● **What is required**: When you reach the line in the listing below that contains "the library's one-shot [simple] API). *)", begin returning lines exactly as written, and stop after the line that contains "audioBuffer8k = slice(160);". Return no other lines.

● **Entries supplied**:
=== Begin Enclosure ===

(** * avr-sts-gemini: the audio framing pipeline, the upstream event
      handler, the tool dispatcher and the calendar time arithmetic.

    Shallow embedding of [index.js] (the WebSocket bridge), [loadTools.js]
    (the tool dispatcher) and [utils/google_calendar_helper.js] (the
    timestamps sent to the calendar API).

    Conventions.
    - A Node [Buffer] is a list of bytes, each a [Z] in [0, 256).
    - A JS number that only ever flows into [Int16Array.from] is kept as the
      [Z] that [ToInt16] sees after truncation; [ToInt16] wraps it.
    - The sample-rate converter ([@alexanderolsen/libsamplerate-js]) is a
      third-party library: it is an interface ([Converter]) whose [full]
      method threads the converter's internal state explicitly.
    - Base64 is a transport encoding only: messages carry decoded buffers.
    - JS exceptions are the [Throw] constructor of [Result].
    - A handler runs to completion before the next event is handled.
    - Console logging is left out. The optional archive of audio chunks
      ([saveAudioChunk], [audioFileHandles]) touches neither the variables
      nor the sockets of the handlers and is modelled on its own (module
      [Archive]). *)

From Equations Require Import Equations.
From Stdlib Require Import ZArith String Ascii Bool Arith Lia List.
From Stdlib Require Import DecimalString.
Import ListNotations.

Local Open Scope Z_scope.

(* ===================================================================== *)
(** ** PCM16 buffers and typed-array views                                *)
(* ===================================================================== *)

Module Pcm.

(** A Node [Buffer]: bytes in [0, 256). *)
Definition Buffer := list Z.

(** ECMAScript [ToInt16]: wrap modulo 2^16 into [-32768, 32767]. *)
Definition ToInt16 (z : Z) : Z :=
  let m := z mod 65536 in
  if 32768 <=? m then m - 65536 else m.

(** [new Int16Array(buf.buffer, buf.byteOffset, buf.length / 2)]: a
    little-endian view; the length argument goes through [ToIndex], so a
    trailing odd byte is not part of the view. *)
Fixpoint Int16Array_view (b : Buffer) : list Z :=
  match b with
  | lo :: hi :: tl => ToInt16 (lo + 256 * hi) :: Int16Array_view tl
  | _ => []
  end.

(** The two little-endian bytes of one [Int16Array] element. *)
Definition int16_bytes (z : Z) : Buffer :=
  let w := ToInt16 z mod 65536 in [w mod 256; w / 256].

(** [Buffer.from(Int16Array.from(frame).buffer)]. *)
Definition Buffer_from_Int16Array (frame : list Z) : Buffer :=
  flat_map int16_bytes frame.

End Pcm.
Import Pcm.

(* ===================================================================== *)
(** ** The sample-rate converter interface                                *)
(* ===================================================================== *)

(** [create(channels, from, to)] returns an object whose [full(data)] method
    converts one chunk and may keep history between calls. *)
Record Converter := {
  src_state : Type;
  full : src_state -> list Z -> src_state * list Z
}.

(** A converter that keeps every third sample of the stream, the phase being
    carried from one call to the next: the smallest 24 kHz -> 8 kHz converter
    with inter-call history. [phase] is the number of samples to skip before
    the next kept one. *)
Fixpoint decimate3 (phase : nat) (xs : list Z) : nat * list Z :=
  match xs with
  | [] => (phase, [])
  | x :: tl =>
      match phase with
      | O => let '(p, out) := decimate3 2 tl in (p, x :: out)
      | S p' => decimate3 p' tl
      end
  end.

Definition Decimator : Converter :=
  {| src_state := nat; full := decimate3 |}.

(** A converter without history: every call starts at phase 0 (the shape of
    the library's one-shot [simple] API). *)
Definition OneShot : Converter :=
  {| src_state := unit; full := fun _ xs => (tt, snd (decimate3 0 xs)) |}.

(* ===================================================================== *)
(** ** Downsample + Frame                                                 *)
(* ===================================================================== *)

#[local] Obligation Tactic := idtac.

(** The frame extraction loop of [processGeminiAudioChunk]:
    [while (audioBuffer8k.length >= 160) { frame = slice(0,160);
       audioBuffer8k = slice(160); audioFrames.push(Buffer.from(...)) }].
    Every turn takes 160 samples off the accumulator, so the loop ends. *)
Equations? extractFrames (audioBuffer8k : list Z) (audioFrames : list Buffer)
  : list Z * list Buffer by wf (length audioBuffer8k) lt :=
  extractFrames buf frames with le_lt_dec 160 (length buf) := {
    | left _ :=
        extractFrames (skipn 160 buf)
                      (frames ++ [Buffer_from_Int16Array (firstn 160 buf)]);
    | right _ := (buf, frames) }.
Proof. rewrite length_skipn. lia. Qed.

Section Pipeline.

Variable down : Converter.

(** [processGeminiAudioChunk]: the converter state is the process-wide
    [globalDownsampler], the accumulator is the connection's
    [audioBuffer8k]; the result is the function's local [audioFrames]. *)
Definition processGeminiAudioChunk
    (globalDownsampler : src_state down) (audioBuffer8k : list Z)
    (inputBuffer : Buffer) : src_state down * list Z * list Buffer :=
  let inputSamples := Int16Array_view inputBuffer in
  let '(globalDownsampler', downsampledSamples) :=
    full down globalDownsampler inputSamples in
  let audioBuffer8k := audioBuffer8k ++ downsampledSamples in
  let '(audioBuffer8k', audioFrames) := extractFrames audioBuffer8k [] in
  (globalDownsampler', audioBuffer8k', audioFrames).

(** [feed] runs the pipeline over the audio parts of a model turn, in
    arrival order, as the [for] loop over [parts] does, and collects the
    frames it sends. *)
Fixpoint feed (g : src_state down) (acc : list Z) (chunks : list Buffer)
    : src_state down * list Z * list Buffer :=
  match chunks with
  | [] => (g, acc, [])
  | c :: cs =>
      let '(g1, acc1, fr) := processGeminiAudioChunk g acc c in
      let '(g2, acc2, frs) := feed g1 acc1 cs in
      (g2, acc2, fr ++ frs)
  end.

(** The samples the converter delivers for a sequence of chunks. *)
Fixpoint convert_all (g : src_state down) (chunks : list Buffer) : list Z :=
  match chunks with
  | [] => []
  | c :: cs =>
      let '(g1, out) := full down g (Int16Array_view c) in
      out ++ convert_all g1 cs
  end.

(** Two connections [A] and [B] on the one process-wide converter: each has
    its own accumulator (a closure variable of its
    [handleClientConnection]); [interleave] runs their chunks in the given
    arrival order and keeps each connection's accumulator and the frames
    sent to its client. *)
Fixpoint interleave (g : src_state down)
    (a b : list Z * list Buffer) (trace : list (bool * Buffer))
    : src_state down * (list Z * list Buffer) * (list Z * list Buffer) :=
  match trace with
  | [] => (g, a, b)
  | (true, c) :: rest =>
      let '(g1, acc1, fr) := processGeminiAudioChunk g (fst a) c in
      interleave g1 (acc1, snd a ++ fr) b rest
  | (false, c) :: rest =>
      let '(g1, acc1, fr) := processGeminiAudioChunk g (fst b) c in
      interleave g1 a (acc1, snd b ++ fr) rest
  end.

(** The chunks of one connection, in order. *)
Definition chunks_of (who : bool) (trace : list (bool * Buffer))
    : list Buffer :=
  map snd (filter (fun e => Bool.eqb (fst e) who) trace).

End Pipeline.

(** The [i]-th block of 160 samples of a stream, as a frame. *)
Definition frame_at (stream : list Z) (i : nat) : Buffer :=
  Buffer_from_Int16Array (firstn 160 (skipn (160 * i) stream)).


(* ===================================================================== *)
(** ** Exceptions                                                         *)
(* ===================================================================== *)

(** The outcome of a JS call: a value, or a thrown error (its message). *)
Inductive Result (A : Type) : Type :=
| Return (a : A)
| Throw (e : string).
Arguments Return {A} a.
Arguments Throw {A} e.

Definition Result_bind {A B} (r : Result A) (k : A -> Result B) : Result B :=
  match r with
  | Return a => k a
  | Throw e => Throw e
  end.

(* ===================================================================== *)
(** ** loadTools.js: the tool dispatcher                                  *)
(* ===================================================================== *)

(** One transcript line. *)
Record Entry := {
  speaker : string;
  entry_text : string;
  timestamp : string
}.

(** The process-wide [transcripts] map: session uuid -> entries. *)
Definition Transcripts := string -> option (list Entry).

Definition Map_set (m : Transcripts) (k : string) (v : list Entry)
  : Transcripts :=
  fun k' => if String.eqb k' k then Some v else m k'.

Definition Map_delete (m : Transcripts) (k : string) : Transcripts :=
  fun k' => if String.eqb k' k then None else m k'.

=== End Enclosure ===

● **Response area**:
    the library's one-shot [simple] API). *)
Definition OneShot : Converter :=
  {| src_state := unit; full := fun _ xs => (tt, snd (decimate3 0 xs)) |}.

(* ===================================================================== *)
(** ** Downsample + Frame                                                 *)
(* ===================================================================== *)

#[local] Obligation Tactic := idtac.

(** The frame extraction loop of [processGeminiAudioChunk]:
    [while (audioBuffer8k.length >= 160) { frame = slice(0,160);
       audioBuffer8k = slice(160); audioFrames.push(Buffer.from(...)) }].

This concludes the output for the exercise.